Casi volé por el pasillo y las escaleras, aprovechando mi impulso para saltar sobre las paredes y cambiar la dirección en los chaflanes para evitar perder velocidad. Las subí con un par de acrobacias aéreas, y casi sintiendo el aliento del Assein en mi nuca. Repetí el proceso en el piso de arriba, esquivando un par de hojas voladoras de hueso que podía arrojar desde sus garras. Y para cuando llegué a la azotea hice un sprint, a enormes zancadas y esquivando nuevamente las armas arrojadizas a base de volteretas y saltos mortales. Divisé la mesa, a la que me acerqué y en donde el bate estaba todavía. Lo agarré y tiré la mesa para usarla como escudo mientras me preparaba para hacer la magia apropiada.

Rememoré el hechizo pertinente, que Galius me había enseñado hacía algunas semanas, y convoqué a la magia. El bate no tardó adoptar la forma de un hermoso machete, que todavía conservo hoy. En el momento en que lo empuñaba la mesa voló en mil pedazos y yo aproveché el cuerpo del Assein, que se cernía sobre mí dispuesto a arrojar su rádera para rebanarme el cuello, para dar una voltereta hacia atrás en el aire tomando por impulso una fuerte patada que propiné a su cabeza.
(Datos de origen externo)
(** [@require_access_token] *)
Definition require_access_token {A} (self : Zenodo) (method : M A) : M A :=
  if Py.truthy (token self) then method
  else raise (MissingZenodoAccessToken (token_name self)).

Definition depositions_url (self : Zenodo) : fstring :=
  [JStr ("https://" ++ url self ++ "/api/deposit/depositions")].

(** The search all methods start with: every version of the concept. *)
Definition concept_search (self : Zenodo) : request :=
  {| req_method := GET;
     req_url := depositions_url self;
     req_params := [("q", JStr ("conceptrecid:" ++ deposit_id self));
                    ("all_versions", JInt 1);
                    ("access_token", token self)];
     req_body := None |}.

Definition with_token (self : Zenodo) (m : http_method) (u : fstring)
    (b : option json) : request :=
  {| req_method := m; req_url := u;
     req_params := [("access_token", token self)]; req_body := b |}.

(** *** [check_if_user_is_owner] *)

Definition cache_file_true (self : Zenodo) : string :=
  flags E ++ "/" ++ deposit_id self ++ "_AUTH_VALID".
Definition cache_file_false (self : Zenodo) : string :=
  flags E ++ "/" ++ deposit_id self ++ "_AUTH_INVALID".

Definition owner_probe (self : Zenodo) : request :=
  {| req_method := GET;
     req_url := depositions_url self;
     req_params := [("q", JStr ("recid:" ++ deposit_id self
                                ++ " conceptrecid:" ++ deposit_id self));
                    ("all_versions", JInt 1);
                    ("access_token", token self)];
     req_body := None |}.

Definition check_if_user_is_owner (self : Zenodo) : M bool :=
  let! cached_true := Fs.exists_ (cache_file_true self) in
  if cached_true then ret true else
  let! cached_false := Fs.exists_ (cache_file_false self) in
  if cached_false then ret false else
  let! valid :=
    if Py.truthy (token self) then
      do! log Debug [JStr ("Testing if user is authenticated for "
                           ++ doi self ++ "...")] in
      let! r := http (owner_probe self) in
      if (status_code r <=? 204)%Z then
        let! j := r_json r in
        let! owned :=
          if Py.is_list j
          then let! n := lift (Py.len j) in ret (negb (Nat.eqb n 0))
          else ret false in
        if owned then
          do! log (if String.eqb (get_run_type E) "build" then Info else Debug)
                  [JStr ("User authentication for " ++ doi self ++ " is valid.")] in
          do! Fs.touch (cache_file_true self) in
          ret true
        else
          do! log Debug [JStr "Error establishing whether user is authenticated."] in
          do! log Debug [JStr "HTTP response:"] in
          do! log Debug [JStr (text r)] in
          ret false
      else ret false
    else ret false in
  if valid then ret true else
  (* No dice *)
  do! log Warning [JStr ("User is not authenticated to edit " ++ doi self ++ ".")] in
  do! Fs.touch (cache_file_false self) in
  ret false.

(** *** The hash ledger

    The three methods below begin with the same lines: the [notes] field
    of the metadata, ["{}"] when it is absent, decoded by [json.loads]. *)

Definition get_rule_hashes (metadata : json) : result json :=
  match Py.get metadata "notes" (JStr "{}") with
  | inl e => Err e
  | inr (JStr s) =>
      match json_loads E s with
      | Some rule_hashes => Ok rule_hashes
      | None => Err InvalidZenodoNotesField
      end
  | inr _ => Err TypeError   (* [json.loads] of a value that is no text *)
  end.

(** *** The guarded extraction (nested in both download methods) *)

Definition is_within_directory (directory target : string) : bool :=
  let abs_directory := PosixPath.abspath (getcwd E) directory in
  let abs_target := PosixPath.abspath (getcwd E) target in
  let prefix := PosixPath.commonprefix abs_directory abs_target in
  String.eqb prefix abs_directory.

(** The loop of [safe_extract] over [tar.getmembers()]. *)
Fixpoint check_members (path : string) (members : list (string * string))
    : result unit :=
  match members with
  | [] => Ok tt
  | member :: rest =>
      let member_path := PosixPath.join path member.1 in
      if negb (is_within_directory path member_path) then Err PathTraversal
      else check_members path rest
  end.

(** Where [TarFile.extractall] puts a member. *)
Definition destination (path : string) (member_name : string) : string :=
  PosixPath.abspath (getcwd E) (PosixPath.join path member_name).

Definition unpack (path : string) (members : list (string * string))
    (fs : gmap string content) : gmap string content :=
  fold_left (fun fs member => <[destination path member.1 := Blob member.2]> fs)
            members fs.

(** [TarFile.extractall(self, path=".", members=None, *, numeric_owner=False)]
    of the standard library, called with [positional] arguments given by
    position after [self].  [numeric_owner] is keyword-only: a call that
    passes more than two arguments by position raises [TypeError] before
    anything is unpacked. *)
Definition extractall (positional : nat) (path : string)
    (members : list (string * string)) : M unit :=
  if (2 <? positional)%nat then raise TypeError
  else set_files (unpack path members).

(** [safe_extract(tb, file)]; its last line is
    [tar.extractall(path, members, numeric_owner)], three arguments by
    position. *)
Definition safe_extract (members : list (string * string)) (path : string)
    : M unit :=
  do! lift (check_members path members) in
  extractall 3 path members.

(** [if tarball: ...] after a download to [file]. *)
Definition extract_tarball (file : string) : M unit :=
  do! Fs.rename file (file ++ ".tar.gz") in
  let! members := Fs.tar_open (file ++ ".tar.gz") in
  do! safe_extract members file in
  Fs.unlink (file ++ ".tar.gz").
Caí a su espalda, frente a él, a unos metros de distancia. Y sonreí. Blandiendo aquella hermosa hoja que ahora ansiaba bailar en mis manos. Adoro jugar con cuchillos. No sé si alguna vez lo había dicho, pero son mi debilidad.

Y si iba a morir, por lo menos que fuera en mi terreno. Haciendo lo que más amaba.

Lo único que sabía es que en ese momento el único modo de salir de ésta y matar a aquel engendro era atravesarle con el machete, atinando con el arma exactamente en el lóbulo frontal de su cabeza, que en esa clase de demonios es de un tejido gelatinoso y su único punto débil además de las enormes celdas de ojos que lo flanquean. El resto del cuerpo está blindado por una coraza de escamas tan resistente como la piel de un dragón. Cualquier otra parte de su anatomía sería imposible de atravesar, y me costaría el machete.

Me maldijo en su lengua. Y yo correspondí en la mía. Mirándonos fijamente. Hasta que se arrojó contra mí para propinarme un nuevo golpe, con la intención de ensartarme después en la hoja que emergía desde su garra derecha.

Yo lo esquivé, bailando, con la sonrisa en mis labios y propinándole otra patada en los ojos. Pero me llevé un corte en el brazo. Y dolió. No lo negaré.

Terminamos subidos en lo alto del murete de un par de metros que separaba la azotea del vacío.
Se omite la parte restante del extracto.